Problem statement => Give the number of lines in the data below where the word "else" appears, and nothing besides.

Source data
▼

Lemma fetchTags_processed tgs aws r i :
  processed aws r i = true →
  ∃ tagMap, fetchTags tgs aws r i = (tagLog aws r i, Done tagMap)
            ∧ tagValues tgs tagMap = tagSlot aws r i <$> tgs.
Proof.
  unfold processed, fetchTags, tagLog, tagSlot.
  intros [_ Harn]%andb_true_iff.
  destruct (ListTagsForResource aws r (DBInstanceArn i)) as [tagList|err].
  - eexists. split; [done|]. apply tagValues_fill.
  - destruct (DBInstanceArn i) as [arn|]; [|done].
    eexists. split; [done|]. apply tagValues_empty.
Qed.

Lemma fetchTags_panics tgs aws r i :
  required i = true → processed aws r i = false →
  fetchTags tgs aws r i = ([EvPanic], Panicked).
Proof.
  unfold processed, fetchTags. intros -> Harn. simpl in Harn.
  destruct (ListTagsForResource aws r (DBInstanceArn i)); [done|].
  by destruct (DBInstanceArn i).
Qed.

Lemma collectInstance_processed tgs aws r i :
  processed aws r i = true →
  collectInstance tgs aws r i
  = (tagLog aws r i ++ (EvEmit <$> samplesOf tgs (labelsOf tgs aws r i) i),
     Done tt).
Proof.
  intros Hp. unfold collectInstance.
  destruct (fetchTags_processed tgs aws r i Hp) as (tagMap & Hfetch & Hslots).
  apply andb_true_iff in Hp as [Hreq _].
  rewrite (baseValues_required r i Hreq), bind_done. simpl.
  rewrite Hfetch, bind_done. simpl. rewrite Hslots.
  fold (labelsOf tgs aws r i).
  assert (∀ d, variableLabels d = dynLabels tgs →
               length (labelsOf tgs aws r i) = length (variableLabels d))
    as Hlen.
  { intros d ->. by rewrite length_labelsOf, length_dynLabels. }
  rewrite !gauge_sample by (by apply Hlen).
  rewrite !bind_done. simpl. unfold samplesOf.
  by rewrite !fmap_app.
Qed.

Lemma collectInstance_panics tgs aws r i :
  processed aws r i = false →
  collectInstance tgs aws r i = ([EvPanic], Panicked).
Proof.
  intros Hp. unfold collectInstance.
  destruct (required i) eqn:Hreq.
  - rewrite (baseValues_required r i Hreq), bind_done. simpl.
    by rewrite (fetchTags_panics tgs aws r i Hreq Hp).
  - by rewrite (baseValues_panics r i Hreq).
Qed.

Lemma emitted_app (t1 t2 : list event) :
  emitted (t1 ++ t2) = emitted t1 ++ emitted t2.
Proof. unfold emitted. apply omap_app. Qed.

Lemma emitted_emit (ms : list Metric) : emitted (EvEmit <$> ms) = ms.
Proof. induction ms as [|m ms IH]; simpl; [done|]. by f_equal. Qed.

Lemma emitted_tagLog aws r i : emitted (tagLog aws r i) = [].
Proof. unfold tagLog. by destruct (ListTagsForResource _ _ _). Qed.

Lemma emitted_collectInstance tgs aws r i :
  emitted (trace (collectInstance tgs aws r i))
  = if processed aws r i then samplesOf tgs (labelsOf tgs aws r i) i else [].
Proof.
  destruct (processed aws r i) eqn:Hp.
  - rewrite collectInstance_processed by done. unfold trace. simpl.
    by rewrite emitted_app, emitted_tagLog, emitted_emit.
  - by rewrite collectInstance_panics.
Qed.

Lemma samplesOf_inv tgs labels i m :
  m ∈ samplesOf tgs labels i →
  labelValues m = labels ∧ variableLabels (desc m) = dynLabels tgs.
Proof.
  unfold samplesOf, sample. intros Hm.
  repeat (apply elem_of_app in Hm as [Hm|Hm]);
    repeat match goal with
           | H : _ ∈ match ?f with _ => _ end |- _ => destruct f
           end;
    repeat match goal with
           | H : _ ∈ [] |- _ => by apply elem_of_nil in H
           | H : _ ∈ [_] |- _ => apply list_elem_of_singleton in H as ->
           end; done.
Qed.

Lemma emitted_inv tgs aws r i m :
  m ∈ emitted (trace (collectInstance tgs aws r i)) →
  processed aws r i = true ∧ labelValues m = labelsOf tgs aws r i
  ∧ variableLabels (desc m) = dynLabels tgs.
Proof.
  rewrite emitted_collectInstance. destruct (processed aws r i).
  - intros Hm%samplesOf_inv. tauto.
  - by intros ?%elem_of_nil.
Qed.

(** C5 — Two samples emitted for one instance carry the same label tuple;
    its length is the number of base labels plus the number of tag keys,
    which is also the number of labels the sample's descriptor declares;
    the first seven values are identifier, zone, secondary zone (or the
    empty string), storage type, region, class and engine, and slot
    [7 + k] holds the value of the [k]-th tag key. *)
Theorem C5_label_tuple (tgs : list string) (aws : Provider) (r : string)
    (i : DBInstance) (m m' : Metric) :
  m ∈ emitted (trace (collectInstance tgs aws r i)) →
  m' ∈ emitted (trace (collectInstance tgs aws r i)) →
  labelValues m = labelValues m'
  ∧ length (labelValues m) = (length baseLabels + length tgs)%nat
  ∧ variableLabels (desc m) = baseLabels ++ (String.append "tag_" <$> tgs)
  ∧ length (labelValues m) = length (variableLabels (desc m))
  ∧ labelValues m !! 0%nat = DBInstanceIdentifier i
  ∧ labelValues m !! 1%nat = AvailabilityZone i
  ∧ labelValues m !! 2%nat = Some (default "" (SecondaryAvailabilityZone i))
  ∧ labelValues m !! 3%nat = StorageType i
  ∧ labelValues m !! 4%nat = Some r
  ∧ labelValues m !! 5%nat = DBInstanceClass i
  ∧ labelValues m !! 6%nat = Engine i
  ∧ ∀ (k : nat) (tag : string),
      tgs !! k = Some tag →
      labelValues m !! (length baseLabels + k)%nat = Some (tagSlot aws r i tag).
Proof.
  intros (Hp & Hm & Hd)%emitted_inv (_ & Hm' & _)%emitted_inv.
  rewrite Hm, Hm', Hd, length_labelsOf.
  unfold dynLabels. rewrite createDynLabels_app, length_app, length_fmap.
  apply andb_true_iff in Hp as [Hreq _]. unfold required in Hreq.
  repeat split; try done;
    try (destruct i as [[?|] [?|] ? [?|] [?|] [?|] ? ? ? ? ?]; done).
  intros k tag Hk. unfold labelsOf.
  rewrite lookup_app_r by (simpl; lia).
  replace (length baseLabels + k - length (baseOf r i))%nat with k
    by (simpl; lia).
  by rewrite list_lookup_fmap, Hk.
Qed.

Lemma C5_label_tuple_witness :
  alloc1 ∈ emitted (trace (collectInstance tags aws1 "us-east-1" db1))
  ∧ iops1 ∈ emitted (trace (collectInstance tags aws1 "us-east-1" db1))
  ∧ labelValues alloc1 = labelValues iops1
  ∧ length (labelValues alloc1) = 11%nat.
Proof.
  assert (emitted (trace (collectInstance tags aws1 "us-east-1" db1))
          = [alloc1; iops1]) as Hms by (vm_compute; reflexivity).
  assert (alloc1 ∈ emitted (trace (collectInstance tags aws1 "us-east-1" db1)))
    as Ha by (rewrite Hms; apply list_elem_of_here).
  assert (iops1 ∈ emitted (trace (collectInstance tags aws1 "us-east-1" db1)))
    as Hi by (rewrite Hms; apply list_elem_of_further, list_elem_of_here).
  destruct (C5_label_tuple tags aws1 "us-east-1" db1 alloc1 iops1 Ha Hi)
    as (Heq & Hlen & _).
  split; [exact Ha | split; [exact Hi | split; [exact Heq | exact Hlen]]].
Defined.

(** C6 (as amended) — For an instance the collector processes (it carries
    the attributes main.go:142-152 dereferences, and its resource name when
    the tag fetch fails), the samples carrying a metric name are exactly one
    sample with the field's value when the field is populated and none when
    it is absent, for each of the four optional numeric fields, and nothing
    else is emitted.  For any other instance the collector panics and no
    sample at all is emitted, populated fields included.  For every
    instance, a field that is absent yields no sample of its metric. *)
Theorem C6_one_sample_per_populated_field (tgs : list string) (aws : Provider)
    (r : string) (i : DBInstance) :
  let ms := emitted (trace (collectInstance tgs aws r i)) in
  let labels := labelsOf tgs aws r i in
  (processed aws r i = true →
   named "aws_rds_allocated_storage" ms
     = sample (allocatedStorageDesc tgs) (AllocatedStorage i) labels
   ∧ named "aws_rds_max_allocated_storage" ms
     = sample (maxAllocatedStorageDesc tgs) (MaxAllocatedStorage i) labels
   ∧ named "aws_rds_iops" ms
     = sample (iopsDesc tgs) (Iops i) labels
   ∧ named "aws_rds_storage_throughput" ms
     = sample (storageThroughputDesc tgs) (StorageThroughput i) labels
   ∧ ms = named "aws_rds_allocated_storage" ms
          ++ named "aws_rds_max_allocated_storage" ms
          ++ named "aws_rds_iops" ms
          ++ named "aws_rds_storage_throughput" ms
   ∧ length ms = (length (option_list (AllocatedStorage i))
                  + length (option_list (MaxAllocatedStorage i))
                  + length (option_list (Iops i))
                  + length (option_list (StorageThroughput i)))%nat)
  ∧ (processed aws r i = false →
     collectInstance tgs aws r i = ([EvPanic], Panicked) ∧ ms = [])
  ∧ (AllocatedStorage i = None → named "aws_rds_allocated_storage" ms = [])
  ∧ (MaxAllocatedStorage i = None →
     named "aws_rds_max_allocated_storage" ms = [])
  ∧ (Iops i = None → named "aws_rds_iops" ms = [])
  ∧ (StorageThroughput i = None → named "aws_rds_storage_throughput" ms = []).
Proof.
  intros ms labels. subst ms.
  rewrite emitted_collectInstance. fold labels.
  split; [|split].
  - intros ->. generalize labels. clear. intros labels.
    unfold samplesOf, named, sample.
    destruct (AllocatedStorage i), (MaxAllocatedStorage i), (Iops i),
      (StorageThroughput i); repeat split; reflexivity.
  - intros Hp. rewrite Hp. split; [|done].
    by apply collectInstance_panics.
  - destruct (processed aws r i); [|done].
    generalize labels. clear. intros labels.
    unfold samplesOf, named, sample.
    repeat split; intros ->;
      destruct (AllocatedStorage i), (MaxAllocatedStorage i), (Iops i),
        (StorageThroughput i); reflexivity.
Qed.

▲

Result of this exercise => 2